◆ **PROBLEM TO WORK ON**
Your job is to copy the lines from the material that include "ticks".

☆ ☆ ☆ ☆ ☆ ☆ ☆

(* ===== verification/TickClock.v ===== *)
(** The monotonic tick (tickclock/src/lib.rs): computed from a free-running counter each
    time it is read, with one offset that takes sleeps out of it. Every field is an
    atomic of its own; an operation of the model is one that no other interrupts, except
    where a definition takes the clock twice. *)

From Stdlib Require Import Sorting.Sorted.
From S2P Require Import Prelude.

Definition TICK_HZ : Z := 100.

Record Clock := mkClock {
  ck_anchor : Z;
  ck_per_tick : Z;
  ck_hz : Z;
  ck_offset : Z;
  ck_max : Z;
  ck_suspended : bool;
  ck_suspended_at : Z;
}.

(** [x as i64]. *)
Definition as_i64 (z : Z) : Z := if z <? 2 ^ 63 then z else z - TWO64.

Definition cycles_to_ns (cycles hz : Z) : Z := if hz =? 0 then 0 else wrap64 (cycles * 1000000000 / hz).

Module Clock.

Definition new : Clock := mkClock 0 0 0 0 0 false 0.

Definition anchor (now hz : Z) (c : Clock) : bool * Clock :=
  let per := hz / TICK_HZ in
  if (per =? 0) || negb (ck_per_tick c =? 0) then (false, c)
  else (true, mkClock now per hz (ck_offset c) (ck_max c) (ck_suspended c) (ck_suspended_at c)).

Definition anchored (c : Clock) : bool := negb (ck_per_tick c =? 0).

Definition reading (c : Clock) (now : Z) : Z := if ck_suspended c then ck_suspended_at c else now.

(** The flag and the offset are two loads: [c1] is the clock at the first, [c2] at the
    second. *)
Definition elapsed_between (c1 c2 : Clock) (now : Z) : Z :=
  Z.max (as_i64 (wrap64 (wrap64 (reading c1 now - ck_offset c2) - ck_anchor c2))) 0.
Definition elapsed (c : Clock) (now : Z) : Z := elapsed_between c c now.

Definition ticks (now : Z) (c : Clock) : Z * Clock :=
  if ck_per_tick c =? 0 then (0, c)
  else
    let raw := elapsed c now / ck_per_tick c in
    (Z.max (ck_max c) raw,
     mkClock (ck_anchor c) (ck_per_tick c) (ck_hz c) (ck_offset c) (Z.max (ck_max c) raw) (ck_suspended c) (ck_suspended_at c)).

Definition nanos_between (c1 c2 : Clock) (now : Z) : Z :=
  if ck_per_tick c1 =? 0 then 0 else cycles_to_ns (wrap64 (reading c1 now - ck_offset c2)) (ck_hz c1).
Definition nanos (c : Clock) (now : Z) : Z := nanos_between c c now.

Definition counter_at (tick : Z) (c : Clock) : option Z :=
  if (ck_per_tick c =? 0) || ck_suspended c then None
  else
    match checked_mul U64_MAX tick (ck_per_tick c) with
    | None => None
    | Some cycles => if 2 ^ 63 - 1 <? cycles then None else Some (wrap64 (wrap64 (ck_anchor c + ck_offset c) + cycles))
    end.

Definition suspend (counter : Z) (c : Clock) : Clock :=
  mkClock (ck_anchor c) (ck_per_tick c) (ck_hz c) (ck_offset c) (ck_max c) true counter.

Definition rebase (suspend_counter resume_counter : Z) (c : Clock) : Clock :=
  let old := ck_offset c in
  let per := ck_per_tick c in
  let at_suspend := Z.max (as_i64 (wrap64 (wrap64 (suspend_counter - old) - ck_anchor c))) 0 in
  let offset := wrap64 (wrap64 (resume_counter - suspend_counter) + old) in
  let max := if per =? 0 then ck_max c else Z.max (ck_max c) (at_suspend / per) in
  mkClock (ck_anchor c) per (ck_hz c) offset max false (ck_suspended_at c).

End Clock.

(** ** A machine with a counter *)

(** The clock, the counter, and the cycles the machine was awake since the anchor. *)
Record Machine := mkMachine { mc_clock : Clock; mc_counter : Z; mc_awake : Z }.

Inductive ClockEvent :=
| Pass (k : Z)            (** the counter moves on while the machine is awake *)
| ReadLag (lag : Z)       (** a core whose counter is behind by [lag] reads the tick *)
| Suspend                 (** a sleep's entry *)
| Resume (counter : Z).   (** and its end, on a counter that may have restarted *)

(** The machine after an event, and what a reading answered. *)
Definition step_clock (ev : ClockEvent) (m : Machine) : option Z * Machine :=
  let '(mkMachine c counter awake) := m in
  match ev with
  | Pass k => (None, mkMachine c (wrap64 (counter + k)) (if ck_suspended c then awake else awake + k))
  | ReadLag lag => let (t, c) := Clock.ticks (wrap64 (counter - lag)) c in (Some t, mkMachine c counter awake)
  | Suspend => (None, if ck_suspended c then m else mkMachine (Clock.suspend counter c) counter awake)
  | Resume counter' => (None, if ck_suspended c then mkMachine (Clock.rebase (ck_suspended_at c) counter' c) counter' awake else m)
  end.
Fixpoint run_clock (evs : list ClockEvent) (m : Machine) : list Z * Machine :=
  match evs with
  | [] => ([], m)
  | ev :: evs =>
      let (o, m) := step_clock ev m in
      let (os, m) := run_clock evs m in
      (match o with Some t => t :: os | None => os end, m)
  end.

Definition event_ok (ev : ClockEvent) : Prop :=
  match ev with
  | Pass k => 0 <= k
  | ReadLag lag => 0 <= lag < 2 ^ 62
  | Suspend => True
  | Resume counter => u64_range counter
  end.
Definition passed (evs : list ClockEvent) : Z := foldr Z.add 0 ((fun ev => match ev with Pass k => k | _ => 0 end) <$> evs).

(** The counter and the offset add up to the time awake, and no answer was ahead of it. *)
Record clock_ok (m : Machine) : Prop := mk_clock_ok {
  co_range : u64_range (ck_anchor (mc_clock m)) /\ u64_range (ck_offset (mc_clock m)) /\
    u64_range (mc_counter m) /\ u64_range (ck_suspended_at (mc_clock m));
  co_per : 0 < ck_per_tick (mc_clock m);
  co_awake : 0 <= mc_awake m;
  co_sum : wrap64 (ck_anchor (mc_clock m) + ck_offset (mc_clock m) + mc_awake m) = Clock.reading (mc_clock m) (mc_counter m);
  co_max : 0 <= ck_max (mc_clock m) <= mc_awake m / ck_per_tick (mc_clock m);
}.

Lemma as_i64_small z : 0 <= z < 2 ^ 63 -> as_i64 z = z.
Proof. intros Hz. unfold as_i64. by rewrite (proj2 (Z.ltb_lt _ _)) by lia. Qed.

Lemma as_i64_neg z : - 2 ^ 63 <= z < 0 -> as_i64 (wrap64 z) = z.
Proof.
  intros Hz. unfold as_i64, wrap64. rewrite <- (Z.mod_add z 1 TWO64) by lia. rewrite Z.mod_small by lia.
  rewrite (proj2 (Z.ltb_ge _ _)) by lia. lia.
Qed.

(** What a reading [lag] behind the clock's own counter has elapsed. *)
Lemma elapsed_lag c now awake lag :
  wrap64 (ck_anchor c + ck_offset c + awake) = wrap64 (Clock.reading c now + lag) -> 0 <= awake < 2 ^ 63 -> 0 <= lag < 2 ^ 62 ->
  Clock.elapsed c now = Z.max (awake - lag) 0.
Proof.
  intros Hsum Haw Hlag. unfold Clock.elapsed, Clock.elapsed_between.
  replace (wrap64 (wrap64 (Clock.reading c now - ck_offset c) - ck_anchor c)) with (wrap64 (awake - lag)).
  - destruct (Z.lt_ge_cases awake lag) as [Hlt | Hge].
    + rewrite as_i64_neg by lia. done.
    + rewrite wrap64_small by (unfold u64_range; lia). rewrite as_i64_small by lia. done.
  - unfold wrap64 in *. rewrite Zminus_mod_idemp_l.
    replace (awake - lag) with ((ck_anchor c + ck_offset c + awake) - (ck_anchor c + ck_offset c + lag)) by lia.
    rewrite Zminus_mod, Hsum, <- Zminus_mod. f_equal. lia.
Qed.

Lemma wrap64_idem z : wrap64 (wrap64 z) = wrap64 z.
Proof. unfold wrap64. by rewrite Z.mod_mod. Qed.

☆ ☆ ☆ ☆ ☆ ☆ ☆

◆ **TASK RESULT**
Definition ticks (now : Z) (c : Clock) : Z * Clock :=
  | ReadLag lag => let (t, c) := Clock.ticks (wrap64 (counter - lag)) c in (Some t, mkMachine c counter awake)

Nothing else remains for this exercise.